B. Benefit of fluoridation. Without one single prospective RCT, which could be done, we are left with lower quality studies. I wish I could post graphs here so you could see the trends. Countries with our without fluoridated water or/and fluoridated salt all have similar low levels of dental caries. Same for states and counties. No common cause variation with fluoridation. No public health benefit can be seen.
However, I personally was 100% convinced I could see the benefit of fluoride in my patients. Teeth look harder, shinier. So it was a struggle to accept and understand that fluoridation of water no longer provided dental health benefit, certainly little or no life time dental health benefit. Some lowering of caries if confounding problems are ignored. Not a lowering of dental expenses, not fewer dentists in fluoridated communities, no evidence at the community wide level of benefit. Forgot who said, “the success of a public health measure must be measured in the community at large.”

C. Harm from excess fluoride ingestion. There is not dispute, too much fluoride increases health risks.

D. Ethics. Is giving everyone fluoride, even when they are highly chemically sensitive to fluoride or ingesting too much from other sources, when other options are available, ethically reasonable?
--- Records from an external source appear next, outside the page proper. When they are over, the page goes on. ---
(* ===== verification/HostEventDump.v ===== *)
(** * The dump of the journal (src/host_event_log.c, src/totem_studio_extras.c)

    The text the dump thread sends over the console: the boot lines, the flash blocks in
    rotation order and the RAM ring, each data line with a consecutive ordinal, closed by
    an end marker.  [Dump] is the code; its specification is in [HostEventDumpProps.v]. *)
From S2P Require Import Prelude Events Platform Text BootDiagnostics Fault RingBuffer HostEventLog.
Local Open Scope string_scope.
Local Open Scope Z_scope.

Module Dump.
Import Journal.

(** The console transport at the [n]-th attempt to send: the transport of the selected endpoint,
    whether the USB HID interface is ready (never, without CONFIG_ZMK_USB), and what the
    studio-log module answers. *)
Class StudioTransport := {
  selected_transport : nat -> zmk_transport;
  zmk_usb_is_hid_ready : nat -> bool;
  zmk_studio_log_send_line : string -> nat -> Z;
}.

Inductive dump_effect :=
| sent (line : string) (err : Z)      (* what totem_studio_send_diag_line returned *)
| k_sleep (ms : Z).

(** [snprintk(buf, size, ...)]: what the buffer holds of the text. *)
Definition buf (size : nat) (text : string) : string := String.substring 0 (size - 1) text.

Section code.
Context `{!Config} `{!Clock} `{!Crc32} `{!StudioTransport}.

Definition usb_hid_ready (n : nat) : bool :=
  if bool_decide (selected_transport n <> ZMK_TRANSPORT_USB) then false else zmk_usb_is_hid_ready n.

Definition totem_studio_send_diag_line (line : string) : proc nat dump_effect Z :=
  n <- get ;;
  let err := if len line =? 0 then - EMSGSIZE
             else if negb (usb_hid_ready n) then - EAGAIN
             else zmk_studio_log_send_line line n in
  modify S ;;
  emit (sent line err) ;;
  ret err.

Fixpoint send_attempts (attempts : nat) (line : string) : proc nat dump_effect Z :=
  match attempts with
  | O => ret (- EAGAIN)
  | S attempts =>
      err <- totem_studio_send_diag_line line ;;
      if negb (err =? - EAGAIN) then ret err else
      emit (k_sleep (K_MSEC 5)) ;;
      send_attempts attempts line
  end.
Definition dump_send (line : string) : proc nat dump_effect Z := send_attempts 40 line.

(** The texts of the lines. *)
Definition data_text (id ordinal : Z) (detail : string) : string :=
  "totem_diag d=" +:+ fmt_u id +:+ " n=" +:+ fmt_u ordinal +:+ " " +:+ detail.
Definition event_text (e : event) (source : string) (slot seq : Z) : string :=
  "e s=" +:+ source +:+ fmt_u slot +:+ " q=" +:+ fmt_u seq +:+ " t=" +:+ fmt_u (uptime_ms e) +:+
  " k=" +:+ fmt_u (type e) +:+ " i=" +:+ fmt_d (idx e) +:+ " a=" +:+ fmt_d (active e) +:+
  " r=" +:+ fmt_u (reason e) +:+ " w=" +:+ fmt_u (thrash_win e) +:+ " x=" +:+ fmt_u (extra e).
Definition block_text (slot : Z) (b : block) : string :=
  "b s=" +:+ fmt_u slot +:+ " j=" +:+ fmt_u (block_journal_seq b) +:+
  " first=" +:+ fmt_u (first_event_seq b) +:+ " count=" +:+ fmt_u (count b).
Definition begin_text (id lines blocks persisted ram seq : Z) : string :=
  "totem_diag begin id=" +:+ fmt_u id +:+ " lines=" +:+ fmt_u lines +:+ " blocks=" +:+ fmt_u blocks +:+
  " persisted=" +:+ fmt_u persisted +:+ " ram=" +:+ fmt_u ram +:+ " seq=" +:+ fmt_u seq.
Definition end_text (id ordinal : Z) : string :=
  "totem_diag end id=" +:+ fmt_u id +:+ " lines=" +:+ fmt_u ordinal +:+ " status=ok".
Definition fault_text (r : Fault.totem_fault_record) : string :=
  "totem_fault saved kind=" +:+ fmt_u (Fault.kind r) +:+ " reason=" +:+ fmt_u (Fault.reason r) +:+
  " pc=" +:+ fmt_08x (Fault.pc r) +:+ " lr=" +:+ fmt_08x (Fault.lr r) +:+
  " thread=" +:+ fmt_08x (Fault.thread r) +:+ " at=" +:+ fmt_u (Fault.uptime_ms r).

(** The error and the ordinal after the call. *)
Definition dump_data (id ordinal : Z) (detail : string) : proc nat dump_effect (Z * Z) :=
  let line := data_text id ordinal detail in
  if 120 <=? len line then ret (- EMSGSIZE, ordinal) else
  err <- dump_send (buf 120 line) ;;
  ret (err, if err =? 0 then u32 (ordinal + 1) else ordinal).

Definition dump_event (id ordinal : Z) (e : event) (source : string) (slot seq : Z)
    : proc nat dump_effect (Z * Z) :=
  let detail := event_text e source slot seq in
  if 90 <=? len detail then ret (- EMSGSIZE, ordinal) else
  dump_data id ordinal (buf 90 detail).

(** The loops: [None] stands for [goto out]. *)
Fixpoint dump_events (id : Z) (source : string) (slot : Z) (es : list (event * Z)) (ordinal : Z)
    : proc nat dump_effect (option Z) :=
  match es with
  | [] => ret (Some ordinal)
  | (e, seq) :: es =>
      r <- dump_event id ordinal e source slot seq ;;
      if negb (r.1 =? 0) then ret None else dump_events id source slot es r.2
  end.

(** The events of a block with their sequence numbers. *)
Definition block_events (b : block) : list (event * Z) :=
  (fun i => (aget (ev b) i, u32 (first_event_seq b + i))) <$> seqZ 0 (count b).
Definition ring_events (j : journal) : list (event * Z) :=
  let n := ring_count j in
  zip (ring_get_ordered j) ((fun i => u32 (ring_seq j - n + i + 1)) <$> seqZ 0 n).

Definition dump_block (id slot : Z) (b : block) (ordinal : Z) : proc nat dump_effect (option Z) :=
  let detail := block_text slot b in
  if 90 <=? len detail then ret None else
  r <- dump_data id ordinal (buf 90 detail) ;;
  if negb (r.1 =? 0) then ret None else
  dump_events id "p" slot (block_events b) r.2.

Fixpoint dump_slots (id : Z) (j : journal) (offs : list Z) (ordinal : Z)
    : proc nat dump_effect (option Z) :=
  match offs with
  | [] => ret (Some ordinal)
  | off :: offs =>
      let slot := u8 ((next_slot j + off) `mod` JOURNAL_SLOTS) in
      if negb (aget (restored_valid j) slot) then dump_slots id j offs ordinal else
      r <- dump_block id slot (aget (restored_blocks j) slot) ordinal ;;
      match r with
      | Some ordinal => dump_slots id j offs ordinal
      | None => ret None
      end
  end.

(** The counters of the begin line: [blocks] and [persistent_events]. *)
Definition valid_slots (j : journal) : list Z :=
  filter (fun slot => aget (restored_valid j) slot = true) (seqZ 0 JOURNAL_SLOTS).
Definition dump_blocks (j : journal) : Z := u8 (Z.of_nat (length (valid_slots j))).
Definition dump_persistent (j : journal) : Z :=
  u32 (foldl (fun n slot => n + count (aget (restored_blocks j) slot)) 0 (valid_slots j)).

(** [b], [f] and [j] are the boot diagnostics, the last fault and the journal under its lock. *)
Definition totem_host_event_log_dump (b : Boot.boot) (f : Fault.totem_fault_record) (j : journal)
    : proc nat dump_effect () :=
  id <- k_uptime_get_32 ;;
  err <- dump_send (buf 120 (Boot.totem_boot_diagnostics_format b false)) ;;
  if negb (err =? 0) then ret () else
  err <- dump_send (buf 120 (Boot.totem_boot_diagnostics_format b true)) ;;
  if negb (err =? 0) then ret () else
  err <- (if negb (Fault.kind f =? Fault.fault_kind Fault.TOTEM_FAULT_NONE)
          then dump_send (buf 120 (fault_text f)) else ret 0) ;;
  if negb (err =? 0) then ret () else
  let n := ring_count j in
  let expected := u32 (dump_blocks j + dump_persistent j + n) in
  let line := begin_text id expected (dump_blocks j) (dump_persistent j) n (ring_seq j) in
  if 120 <=? len line then ret () else
  err <- dump_send (buf 120 line) ;;
  if negb (err =? 0) then ret () else
  r <- dump_slots id j (seqZ 0 JOURNAL_SLOTS) 0 ;;
  match r with
  | None => ret ()
  | Some ordinal =>
      r <- dump_events id "r" 0 (ring_events j) ordinal ;;
      match r with
      | None => ret ()
      | Some ordinal =>
          when (ordinal =? expected)
            (let line := end_text id ordinal in
             if 120 <=? len line then ret () else
             _ <- dump_send (buf 120 line) ;; ret ())
      end
  end.
Definition dump_work_handler (b : Boot.boot) (f : Fault.totem_fault_record) (j : journal)
    : proc nat dump_effect () := totem_host_event_log_dump b f j.
End code.

(** ** Asking for a dump

    The dump has a work queue of its own, so that waiting for the console blocks nobody else. *)
Inductive request_effect := k_work_queue_start_dump_queue | k_work_submit_to_dump_queue.
Definition ZMK_BEHAVIOR_OPAQUE : Z := 0.

Definition host_diag_dump_init {St} : proc St request_effect Z :=
  emit k_work_queue_start_dump_queue ;; ret 0.
Definition totem_host_event_log_request_dump {St} : proc St request_effect () :=
  emit k_work_submit_to_dump_queue.
(** The key behaviour. *)
Definition on_dump_pressed {St} : proc St request_effect Z :=
  totem_host_event_log_request_dump ;; ret ZMK_BEHAVIOR_OPAQUE.
Definition on_dump_released {St} : proc St request_effect Z := ret ZMK_BEHAVIOR_OPAQUE.
End Dump.
(** The events of a complete dump. *)
Lemma read_full_dump b f j id :
  wf j -> u32_ok id -> read_events (full_dump id b f j) = journal_events j.
Proof.
  intros Hwf Hid'.
  destruct (counts_agree j Hwf) as (Hlines&Hcount&Hbl&Hpe&Hr).
  assert (Forall (fun slot => 0 <= slot < JOURNAL_SLOTS) (rotation j)) as Hrot.
  { apply Forall_fmap, Forall_true. apply slot_of_range. }
  pose proof (length_ring_events j Hwf) as Hring. pose proof (wf_seqs j Hwf) as Hseqs.
  unfold full_dump. rewrite read_events_app, read_header, read_events_app.
  rewrite (read_events_cons_none (begin_text _ _ _ _ _ _)) by (apply read_begin_line; done || lia).
  rewrite read_events_app, (read_events_cons_none (end_text _ _)) by (apply read_end_line; done || lia).
  unfold details, journal_events. rewrite numbered_app, read_events_app.
  destruct (length_slots_details j (rotation j) Hwf Hrot) as [-> _].
  rewrite read_numbered_slots, (read_numbered_events _ _ _ _ _ "r"%char) by
    (done || (unfold u8_ok; lia) || (by apply ring_events_ok)).
  by rewrite !app_nil_r.
Qed.

(** C5 Round trip: a reader that splits the lines of a dump that ended with the end marker into
    words and parses the decimal fields recovers exactly the retained events of the journal, each with
    its source (flash block or RAM), slot and sequence number, flash blocks oldest first. *)
Theorem dump_reads_back b f j id n t :
  wf j -> boot_ok b -> fault_ok f -> id = u32 (uptime t) ->
  wp (totem_host_event_log_dump b f j) (fun _ _ _ es =>
    end_text id (count_lines j) ∈ accepted es -> read_events (accepted es) = journal_events j) n t.
Proof.
  intros Hwf Hb Hf Hid. eapply wp_mono; [by apply dump_delivers|].
  intros _ n1 t1 es (Hp&_) Hend. assert (u32_ok id) as Hid' by (rewrite Hid; apply u32_range).
  assert (accepted es = full_dump id b f j) as ->.
  { revert Hp Hend. unfold full_dump. rewrite !app_assoc.
    apply prefix_with_last. rewrite <- !app_assoc. apply end_text_fresh. }
  by apply read_full_dump.
Qed.
End facts.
For me, brains are more important than teeth. I can fix teeth, no one can fix IQ.

1 Comment

  1. Gerald Marsch

    Dear Mr Osmunson,

    You are missing the point. We are born to die. But the LORD gave us the power to choose our own destiny. If you are a christian you can say fluoride is GODS way of population control. If you are a realist as I am you can say fluoride is mother natures way of population control. Either way it’s your choice. Fluoride will get you sooner or later. How, when and wear is our choice, yours and mine.

    As a country we are doing badly. We should be leading the world. Learning and teaching others how to live with the toxic fluoride ion . Fluoride is every where and used in so many things.. It will take a whole new way of thinking about the world.

    Cavities are the bodies way of getting rid of the toxin fluoride. Only a fool would think otherwise.